● **WHAT THE TASK REQUIRES**:
When you reach the line containing "ino. by rewrite lookup_insert_eq." in the entries below, begin reproducing lines exactly, and stop once the line containing "- intros i y" is done.

Stored data:
####

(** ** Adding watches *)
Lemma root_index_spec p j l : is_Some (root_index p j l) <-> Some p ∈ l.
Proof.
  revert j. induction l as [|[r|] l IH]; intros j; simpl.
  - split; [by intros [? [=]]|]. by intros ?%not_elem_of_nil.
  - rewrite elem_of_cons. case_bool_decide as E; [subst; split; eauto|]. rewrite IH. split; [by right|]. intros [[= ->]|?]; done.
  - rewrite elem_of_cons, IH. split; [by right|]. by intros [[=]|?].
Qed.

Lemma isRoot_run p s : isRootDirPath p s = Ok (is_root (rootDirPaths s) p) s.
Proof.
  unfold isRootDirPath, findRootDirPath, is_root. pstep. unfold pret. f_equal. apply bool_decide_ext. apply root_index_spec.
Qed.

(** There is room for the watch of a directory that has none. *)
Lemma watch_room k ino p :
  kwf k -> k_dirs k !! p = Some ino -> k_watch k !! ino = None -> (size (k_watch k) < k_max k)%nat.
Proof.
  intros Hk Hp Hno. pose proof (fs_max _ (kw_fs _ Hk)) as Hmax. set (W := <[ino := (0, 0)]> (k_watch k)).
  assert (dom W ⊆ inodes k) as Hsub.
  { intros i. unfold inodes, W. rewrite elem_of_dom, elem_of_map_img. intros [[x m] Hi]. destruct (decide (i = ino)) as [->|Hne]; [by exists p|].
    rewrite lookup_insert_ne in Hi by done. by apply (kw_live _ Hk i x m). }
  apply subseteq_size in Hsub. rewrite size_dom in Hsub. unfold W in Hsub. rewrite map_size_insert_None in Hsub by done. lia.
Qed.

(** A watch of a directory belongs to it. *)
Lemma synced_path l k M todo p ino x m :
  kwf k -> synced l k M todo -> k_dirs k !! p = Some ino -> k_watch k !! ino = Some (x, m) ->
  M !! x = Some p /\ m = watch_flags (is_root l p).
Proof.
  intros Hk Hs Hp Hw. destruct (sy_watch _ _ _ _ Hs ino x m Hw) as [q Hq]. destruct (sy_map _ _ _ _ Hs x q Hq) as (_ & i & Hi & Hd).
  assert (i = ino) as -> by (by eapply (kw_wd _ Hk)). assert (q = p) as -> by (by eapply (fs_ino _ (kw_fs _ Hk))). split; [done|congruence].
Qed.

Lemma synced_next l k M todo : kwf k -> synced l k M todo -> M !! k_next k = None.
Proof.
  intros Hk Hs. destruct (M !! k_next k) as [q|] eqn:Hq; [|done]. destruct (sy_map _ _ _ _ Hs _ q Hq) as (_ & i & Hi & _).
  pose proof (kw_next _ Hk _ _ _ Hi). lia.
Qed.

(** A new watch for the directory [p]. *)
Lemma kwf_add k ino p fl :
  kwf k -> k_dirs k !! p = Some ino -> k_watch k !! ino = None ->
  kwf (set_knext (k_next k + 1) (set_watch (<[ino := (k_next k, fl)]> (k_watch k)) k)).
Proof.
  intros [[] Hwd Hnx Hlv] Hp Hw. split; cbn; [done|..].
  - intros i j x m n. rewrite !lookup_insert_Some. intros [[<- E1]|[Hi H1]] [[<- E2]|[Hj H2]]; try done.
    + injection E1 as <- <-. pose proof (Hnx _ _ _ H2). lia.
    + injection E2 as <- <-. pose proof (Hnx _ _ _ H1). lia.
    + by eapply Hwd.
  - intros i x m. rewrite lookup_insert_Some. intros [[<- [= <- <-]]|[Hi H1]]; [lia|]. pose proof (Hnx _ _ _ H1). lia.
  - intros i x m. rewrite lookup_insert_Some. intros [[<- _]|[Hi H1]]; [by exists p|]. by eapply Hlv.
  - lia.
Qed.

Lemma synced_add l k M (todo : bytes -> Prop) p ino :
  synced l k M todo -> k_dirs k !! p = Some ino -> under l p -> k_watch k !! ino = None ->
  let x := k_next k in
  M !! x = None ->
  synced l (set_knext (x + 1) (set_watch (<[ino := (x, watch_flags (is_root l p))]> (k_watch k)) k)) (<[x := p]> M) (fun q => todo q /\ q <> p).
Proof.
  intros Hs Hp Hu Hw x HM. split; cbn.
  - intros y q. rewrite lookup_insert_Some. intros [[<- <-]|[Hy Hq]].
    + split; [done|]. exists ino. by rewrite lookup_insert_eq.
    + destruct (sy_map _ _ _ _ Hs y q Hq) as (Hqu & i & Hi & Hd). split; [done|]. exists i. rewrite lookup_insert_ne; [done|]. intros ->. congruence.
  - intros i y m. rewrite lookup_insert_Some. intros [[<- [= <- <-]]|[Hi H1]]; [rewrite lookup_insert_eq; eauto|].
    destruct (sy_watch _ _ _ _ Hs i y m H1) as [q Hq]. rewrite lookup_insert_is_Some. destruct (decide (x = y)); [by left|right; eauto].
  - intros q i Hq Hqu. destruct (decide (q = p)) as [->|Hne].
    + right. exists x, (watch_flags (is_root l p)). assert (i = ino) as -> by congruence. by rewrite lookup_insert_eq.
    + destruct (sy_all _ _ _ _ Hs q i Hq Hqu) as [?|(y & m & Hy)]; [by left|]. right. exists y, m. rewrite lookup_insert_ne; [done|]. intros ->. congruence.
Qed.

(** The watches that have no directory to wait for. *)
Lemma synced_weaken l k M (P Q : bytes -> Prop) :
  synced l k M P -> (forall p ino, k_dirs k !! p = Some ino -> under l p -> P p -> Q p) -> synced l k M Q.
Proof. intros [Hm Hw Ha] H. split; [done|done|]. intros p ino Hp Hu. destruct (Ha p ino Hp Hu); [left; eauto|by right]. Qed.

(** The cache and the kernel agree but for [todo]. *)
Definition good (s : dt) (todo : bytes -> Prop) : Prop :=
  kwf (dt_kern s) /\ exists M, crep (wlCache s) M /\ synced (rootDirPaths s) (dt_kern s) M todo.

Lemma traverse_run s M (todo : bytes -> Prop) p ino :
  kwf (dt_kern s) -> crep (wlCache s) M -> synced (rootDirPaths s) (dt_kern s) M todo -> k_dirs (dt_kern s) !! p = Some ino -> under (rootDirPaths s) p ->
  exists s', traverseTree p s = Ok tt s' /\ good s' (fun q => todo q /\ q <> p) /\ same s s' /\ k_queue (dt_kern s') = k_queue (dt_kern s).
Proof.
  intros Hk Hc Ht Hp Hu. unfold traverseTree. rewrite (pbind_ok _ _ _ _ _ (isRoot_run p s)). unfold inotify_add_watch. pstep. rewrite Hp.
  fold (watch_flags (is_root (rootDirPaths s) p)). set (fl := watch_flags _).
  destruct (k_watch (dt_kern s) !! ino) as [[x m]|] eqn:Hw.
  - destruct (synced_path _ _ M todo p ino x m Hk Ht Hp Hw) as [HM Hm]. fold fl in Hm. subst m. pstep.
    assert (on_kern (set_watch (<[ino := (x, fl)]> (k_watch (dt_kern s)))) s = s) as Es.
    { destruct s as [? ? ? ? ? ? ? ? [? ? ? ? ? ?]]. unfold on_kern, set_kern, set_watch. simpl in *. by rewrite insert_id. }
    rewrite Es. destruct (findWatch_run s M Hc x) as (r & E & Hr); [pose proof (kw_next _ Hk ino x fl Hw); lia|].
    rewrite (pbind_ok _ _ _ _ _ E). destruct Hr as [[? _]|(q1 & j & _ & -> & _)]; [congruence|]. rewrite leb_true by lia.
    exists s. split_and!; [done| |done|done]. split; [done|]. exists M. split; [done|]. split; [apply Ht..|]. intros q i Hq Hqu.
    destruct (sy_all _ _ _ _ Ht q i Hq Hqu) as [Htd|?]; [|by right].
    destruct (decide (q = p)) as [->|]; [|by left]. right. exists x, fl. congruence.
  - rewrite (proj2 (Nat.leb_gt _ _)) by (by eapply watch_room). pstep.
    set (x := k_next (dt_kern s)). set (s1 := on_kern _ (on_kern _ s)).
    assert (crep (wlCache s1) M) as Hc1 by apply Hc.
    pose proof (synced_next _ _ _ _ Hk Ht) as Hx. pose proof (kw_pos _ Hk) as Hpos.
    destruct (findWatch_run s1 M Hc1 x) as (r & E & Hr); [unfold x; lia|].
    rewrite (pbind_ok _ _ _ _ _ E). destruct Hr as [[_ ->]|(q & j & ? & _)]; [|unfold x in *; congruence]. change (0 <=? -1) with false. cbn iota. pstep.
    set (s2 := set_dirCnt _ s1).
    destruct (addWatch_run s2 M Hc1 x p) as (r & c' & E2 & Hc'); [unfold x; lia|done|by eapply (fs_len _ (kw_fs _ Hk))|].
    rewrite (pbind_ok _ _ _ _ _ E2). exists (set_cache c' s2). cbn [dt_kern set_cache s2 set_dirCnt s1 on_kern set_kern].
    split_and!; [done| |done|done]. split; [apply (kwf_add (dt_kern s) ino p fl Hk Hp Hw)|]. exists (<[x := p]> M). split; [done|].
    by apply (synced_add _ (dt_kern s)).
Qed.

####

● **ANSWER SPACE**:
    + split; [done|]. exists ino. by rewrite lookup_insert_eq.
    + destruct (sy_map _ _ _ _ Hs y q Hq) as (Hqu & i & Hi & Hd). split; [done|]. exists i. rewrite lookup_insert_ne; [done|]. intros ->. congruence.
  - intros i y m. rewrite lookup_insert_Some. intros [[<- [= <- <-]]|[Hi H1]]; [rewrite lookup_insert_eq; eauto|].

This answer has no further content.